Problem statement
Using the records below, give again exactly the lines from the line that contains "Definition gate_security (o" through the line that contains "str_of_Z (supply_chain_anomaly_count o)", both ends included, and only those.

Extracted material
(** ** gate_ids.py *)

Inductive GateId :=
  | BUILD | TESTS | LINK_ROUTE | CRAWLABILITY | STRUCTURED_DATA | CONTENT_FIDELITY | SECURITY | ACCESSIBILITY
  | PERFORMANCE | DIFF_RATIONALITY
  | COMMIT_COHERENCE | SCHEMA_CONTRACT | LINT | TYPECHECK | UNIT_TESTS | INTEGRATION_TESTS | BOUNDARY
  | CHANGED_LINE_COVERAGE | FORBIDDEN_FILE | SECRET_SCAN | GENERATED_CODE_DRIFT.
#[export] Instance GateId_eq_dec : EqDecision GateId.
Proof. solve_decision. Defined.

Definition gate_value (g : GateId) : pystr :=
  match g with
  | BUILD => u "build" | TESTS => u "tests" | LINK_ROUTE => u "link_route" | CRAWLABILITY => u "crawlability"
  | STRUCTURED_DATA => u "structured_data" | CONTENT_FIDELITY => u "content_fidelity" | SECURITY => u "security"
  | ACCESSIBILITY => u "accessibility" | PERFORMANCE => u "performance" | DIFF_RATIONALITY => u "diff_rationality"
  | COMMIT_COHERENCE => u "commit_coherence" | SCHEMA_CONTRACT => u "schema_contract" | LINT => u "lint"
  | TYPECHECK => u "typecheck" | UNIT_TESTS => u "unit_tests" | INTEGRATION_TESTS => u "integration_tests"
  | BOUNDARY => u "boundary" | CHANGED_LINE_COVERAGE => u "changed_line_coverage"
  | FORBIDDEN_FILE => u "forbidden_file" | SECRET_SCAN => u "secret_scan"
  | GENERATED_CODE_DRIFT => u "generated_code_drift"
  end.

Definition ALGORITHM_11_1_GATE_IDS : list GateId :=
  [BUILD; TESTS; LINK_ROUTE; CRAWLABILITY; STRUCTURED_DATA; CONTENT_FIDELITY; SECURITY; ACCESSIBILITY;
   PERFORMANCE; DIFF_RATIONALITY].
Definition ADDITIONAL_GATE_IDS : list GateId :=
  [COMMIT_COHERENCE; SCHEMA_CONTRACT; LINT; TYPECHECK; UNIT_TESTS; INTEGRATION_TESTS; BOUNDARY;
   CHANGED_LINE_COVERAGE; FORBIDDEN_FILE; SECRET_SCAN; GENERATED_CODE_DRIFT].
Definition ALL_GATE_IDS : list GateId := ALGORITHM_11_1_GATE_IDS ++ ADDITIONAL_GATE_IDS.

(** ** inputs.py *)

Record BuildOutcome := { succeeded : bool; command : pystr; exit_code : Z; log_summary : pystr }.
Record TestOutcome := {
  suite : pystr; total : Z; tests_passed : Z; tests_failed : Z; failing_test_names : list pystr
}.
Record LintOutcome := { lint_tool : pystr; violation_count : Z; sample_violations : list pystr }.
Record TypecheckOutcome := { typecheck_tool : pystr; error_count : Z; sample_errors : list pystr }.
Record SchemaContractOutcome := { valid : bool; invalid_contract_ids : list pystr }.
Record SecurityScanOutcome := {
  secret_leak_count : Z; injection_finding_count : Z; supply_chain_anomaly_count : Z; security_findings : list pystr
}.
Record BoundaryOutcome := {
  boundary_changed_files : list pystr; approved_scope_globs : list pystr; out_of_scope_files : list pystr
}.
Record CoverageReport := { changed_lines_total : Z; changed_lines_covered : Z }.
Record DiffHunk := { hunk_file_path : pystr; hunk_id : pystr; hunk_patch_unit_id : option pystr }.
Record PatchDiff := { diff_changed_files : list pystr; hunks : list DiffHunk }.
Record SecretScanFinding := { file_path : pystr; line : Z; rule_id : pystr; matched_snippet : pystr }.
Record LinkRouteOutcome := { broken_links : list pystr; redirect_errors : list pystr }.
Record CrawlabilityOutcome := { blocked_paths : list pystr; rendering_ok : bool }.
Record StructuredDataOutcome := {
  syntax_errors : list pystr; fabricated_markup_paths : list pystr; visible_content_parity_ok : bool
}.
Record Claim := { claim_id : pystr; evidence_id : option pystr }.
Record PerformanceOutcome := {
  metric_name : pystr; baseline_value : f64; observed_value : f64; regression_threshold_pct : f64
}.

Definition all_passed (o : TestOutcome) : bool := (tests_failed o =? 0)%Z && (total o =? tests_passed o)%Z.

Definition make_CoverageReport (r : CoverageReport) : result pyexn CoverageReport :=
  _ ← raise_if ((changed_lines_total r <? 0) || (changed_lines_covered r <? 0))%Z ValueError;
  _ ← raise_if (changed_lines_total r <? changed_lines_covered r)%Z ValueError;
  Ok r.

Definition covered_pct (r : CoverageReport) : result pyexn f64 :=
  if (changed_lines_total r =? 0)%Z then Ok (f64_int 100)
  else
    covered ← float_of_int (changed_lines_covered r);
    total ← float_of_int (changed_lines_total r);
    Ok (f64_div (f64_mul (f64_int 100) covered) total).

Definition make_PerformanceOutcome (o : PerformanceOutcome) : result pyexn PerformanceOutcome :=
  _ ← raise_if (f64_le (baseline_value o) (f64_int 0)) ValueError;
  _ ← raise_if (f64_lt (regression_threshold_pct o) (f64_int 0)) ValueError;
  Ok o.

Definition regression_pct (o : PerformanceOutcome) : f64 :=
  f64_div (f64_mul (f64_int 100) (f64_sub (observed_value o) (baseline_value o))) (baseline_value o).

(** ** redaction.py *)

Definition _SECRET_MASK : pystr := u "[REDACTED]".

Definition redact_secret_snippet (rule_id file_path : pystr) (line : Z) : pystr :=
  rule_id ++ u " finding at " ++ file_path ++ u ":" ++ str_of_Z line ++ u " (" ++ _SECRET_MASK ++ u ")".

(** The markers are those of [job_error.py]. *)
Definition contains_stack_trace_marker (text : pystr) : bool :=
  existsb (fun marker => contains marker text) _STACK_TRACE_MARKERS.

Definition redact_stack_trace (text : pystr) : pystr :=
  if contains_stack_trace_marker text then u "[REDACTED: stack-trace-shaped content omitted]" else text.

Definition truncate (text : pystr) : pystr :=
  if length text <=? 200 then text else take 200 text ++ u "...[truncated]".

(** ** gate_result.py *)

Inductive quality_exn :=
  | JobErrorInvalid (e : execution_exn)
  | VerificationResultValidationError (gate : GateId)
  | EventPayloadValidationError
  | Builtin (e : pyexn).

Record GateResult := { gate_id : GateId; passed : bool; failures : list JobError }.

Definition make_GateResult (g : GateResult) : result quality_exn GateResult :=
  _ ← raise_if (passed g && negb (bool_decide (failures g = []))) (Builtin ValueError);
  _ ← raise_if (negb (passed g) && bool_decide (failures g = [])) (Builtin ValueError);
  Ok g.

Definition builtin {A} (m : result pyexn A) : result quality_exn A := try_except m (fun e => Raise (Builtin e)).

(** ** Text of the failures *)

Definition str_of_nat (n : nat) : pystr := str_of_Z (Z.of_nat n).
Definition str_of_bool (b : bool) : pystr := if b then u "True" else u "False".
Definition comma (l : list pystr) : pystr := join (u ", ") l.

(** ** gates.py *)

Definition _error (code summary : pystr) (retryable : bool) (detail : list (pystr * pystr)) : result quality_exn JobError :=
  try_except (make_JobError
    {| error_code := code; summary := truncate (redact_stack_trace summary); retryable := retryable;
       redacted_detail := (fun kv => (kv.1, truncate (redact_stack_trace kv.2))) <$> detail |})
    (fun e => Raise (JobErrorInvalid e)).

(** [passed(gate_id)] when the rule holds, else [failed(gate_id, failures)]. *)
Definition gate_unless (gate : GateId) (ok : bool) (failures : result quality_exn (list JobError)) : result quality_exn GateResult :=
  if ok then make_GateResult {| gate_id := gate; passed := true; failures := [] |}
  else fs ← failures; make_GateResult {| gate_id := gate; passed := false; failures := fs |}.

Definition one (e : result quality_exn JobError) : result quality_exn (list JobError) := f ← e; Ok [f].

Definition CHANGED_LINE_COVERAGE_THRESHOLD_PCT : f64 := f64_int 90.

Definition DEFAULT_FORBIDDEN_PATH_PREFIXES : list pystr :=
  [u ".cursor/rules/"; u "docs/specs/"; u "packages/contracts/"; u "packages/schemas/"; u "events/"; u "workflows/";
   u "deploy/"; u ".claude/settings"; u "docs/decisions/"].

Definition gate_commit_coherence (approved_base_commit artifact_base_commit : pystr) : result quality_exn GateResult :=
  gate_unless COMMIT_COHERENCE (bool_decide (approved_base_commit = artifact_base_commit))
    (one (_error (u "saena.validation.base_commit_mismatch")
            (u "patch artifact base_commit does not match the approved ChangePlan repo_commit") false
            [(u "expected_base_commit", approved_base_commit); (u "actual_base_commit", artifact_base_commit)])).

Definition gate_build `{Printable} (o : BuildOutcome) : result quality_exn GateResult :=
  gate_unless BUILD (succeeded o)
    (one (_error (u "saena.internal.build_failed")
            (u "build command " ++ py_repr (command o) ++ u " exited " ++ str_of_Z (exit_code o)) true
            [(u "command", command o); (u "exit_code", str_of_Z (exit_code o)); (u "log_summary", log_summary o)])).

Definition _test_gate (gate : GateId) (o : TestOutcome) : result quality_exn GateResult :=
  gate_unless gate (all_passed o)
    (one (_error (u "saena.internal.tests_failed")
            (suite o ++ u " suite: " ++ str_of_Z (tests_failed o) ++ u "/" ++ str_of_Z (total o) ++ u " tests failed") true
            [(u "suite", suite o); (u "failed_count", str_of_Z (tests_failed o));
             (u "failing_tests", comma (take 5 (failing_test_names o)))])).

Definition gate_tests := _test_gate TESTS.
Definition gate_unit_tests := _test_gate UNIT_TESTS.
Definition gate_integration_tests := _test_gate INTEGRATION_TESTS.

Definition gate_lint (o : LintOutcome) : result quality_exn GateResult :=
  gate_unless LINT (violation_count o =? 0)%Z
    (one (_error (u "saena.validation.lint_violations")
            (lint_tool o ++ u ": " ++ str_of_Z (violation_count o) ++ u " lint violation(s)") true
            [(u "tool", lint_tool o); (u "sample_violations", comma (take 5 (sample_violations o)))])).

Definition gate_typecheck (o : TypecheckOutcome) : result quality_exn GateResult :=
  gate_unless TYPECHECK (error_count o =? 0)%Z
    (one (_error (u "saena.validation.typecheck_errors")
            (typecheck_tool o ++ u ": " ++ str_of_Z (error_count o) ++ u " type error(s)") true
            [(u "tool", typecheck_tool o); (u "sample_errors", comma (take 5 (sample_errors o)))])).

Definition gate_schema_contract (o : SchemaContractOutcome) : result quality_exn GateResult :=
  gate_unless SCHEMA_CONTRACT (valid o)
    (one (_error (u "saena.validation.contract_shape_invalid")
            (str_of_nat (length (invalid_contract_ids o)) ++ u " contract(s) failed schema validation") false
            [(u "invalid_contract_ids", comma (invalid_contract_ids o))])).

Definition gate_security (o : SecurityScanOutcome) : result quality_exn GateResult :=
  let total := (secret_leak_count o + injection_finding_count o + supply_chain_anomaly_count o)%Z in
  gate_unless SECURITY (total =? 0)%Z
    (one (_error (u "saena.upstream_engine.security_finding")
            (str_of_Z (secret_leak_count o) ++ u " secret leak(s), " ++ str_of_Z (injection_finding_count o)
             ++ u " injection finding(s), " ++ str_of_Z (supply_chain_anomaly_count o) ++ u " supply-chain anomaly(ies)")
            false [(u "findings", comma (take 5 (security_findings o)))])).

Definition gate_boundary (o : BoundaryOutcome) : result quality_exn GateResult :=
  gate_unless BOUNDARY (bool_decide (out_of_scope_files o = []))
    (one (_error (u "saena.policy_denied.out_of_scope_files")
            (str_of_nat (length (out_of_scope_files o)) ++ u " changed file(s) outside approved scope") false
            [(u "out_of_scope_files", comma (out_of_scope_files o));
             (u "approved_scope_globs", comma (approved_scope_globs o))])).

Definition gate_changed_line_coverage (r : CoverageReport) (threshold_pct : f64) : result quality_exn GateResult :=
  pct ← builtin (covered_pct r);
  gate_unless CHANGED_LINE_COVERAGE (f64_le threshold_pct pct)
    (one (_error (u "saena.validation.changed_line_coverage_below_threshold")
            (u "changed-line coverage " ++ format_fixed 2 pct ++ u "% is below the " ++ format_fixed 2 threshold_pct
             ++ u "% blocking threshold (ADR-0017)") false
            [(u "covered_pct", format_fixed 2 pct); (u "threshold_pct", format_fixed 2 threshold_pct);
             (u "changed_lines_total", str_of_Z (changed_lines_total r));
             (u "changed_lines_covered", str_of_Z (changed_lines_covered r))])).

Definition _is_forbidden (forbidden_prefixes : list pystr) (path : pystr) : bool :=
  existsb (fun prefix => startswith prefix path) forbidden_prefixes.

Definition gate_forbidden_file (changed_files forbidden_prefixes : list pystr) : result quality_exn GateResult :=
  let touched := filter (fun f => _is_forbidden forbidden_prefixes f = true) changed_files in
  gate_unless FORBIDDEN_FILE (bool_decide (touched = []))
    (one (_error (u "saena.policy_denied.forbidden_file_touched")
            (str_of_nat (length touched) ++ u " changed file(s) touch a protected path") false
            [(u "touched_files", comma touched)])).

Definition gate_secret_scan (findings : list SecretScanFinding) : result quality_exn GateResult :=
  let redacted_findings := map (fun f => redact_secret_snippet (rule_id f) (file_path f) (line f)) findings in
  gate_unless SECRET_SCAN (bool_decide (findings = []))
    (one (_error (u "saena.internal.secret_detected")
            (str_of_nat (length findings) ++ u " secret(s) detected in the patch") false
            [(u "findings", comma redacted_findings)])).

Definition gate_generated_code_drift (drifted_paths : list pystr) : result quality_exn GateResult :=
  gate_unless GENERATED_CODE_DRIFT (bool_decide (drifted_paths = []))
    (one (_error (u "saena.conflict.generated_code_drift")
            (str_of_nat (length drifted_paths) ++ u " generated file(s) drifted from source") false
            [(u "drifted_paths", comma drifted_paths)])).

Definition gate_link_route (o : LinkRouteOutcome) : result quality_exn GateResult :=
  gate_unless LINK_ROUTE (length (broken_links o) + length (redirect_errors o) =? 0)
    (one (_error (u "saena.validation.link_route_errors")
            (str_of_nat (length (broken_links o)) ++ u " broken link(s), " ++ str_of_nat (length (redirect_errors o))
             ++ u " redirect error(s)") false
            [(u "broken_links", comma (take 5 (broken_links o)));
             (u "redirect_errors", comma (take 5 (redirect_errors o)))])).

Task response
Definition gate_security (o : SecurityScanOutcome) : result quality_exn GateResult :=
  let total := (secret_leak_count o + injection_finding_count o + supply_chain_anomaly_count o)%Z in
  gate_unless SECURITY (total =? 0)%Z
    (one (_error (u "saena.upstream_engine.security_finding")
            (str_of_Z (secret_leak_count o) ++ u " secret leak(s), " ++ str_of_Z (injection_finding_count o)
             ++ u " injection finding(s), " ++ str_of_Z (supply_chain_anomaly_count o) ++ u " supply-chain anomaly(ies)")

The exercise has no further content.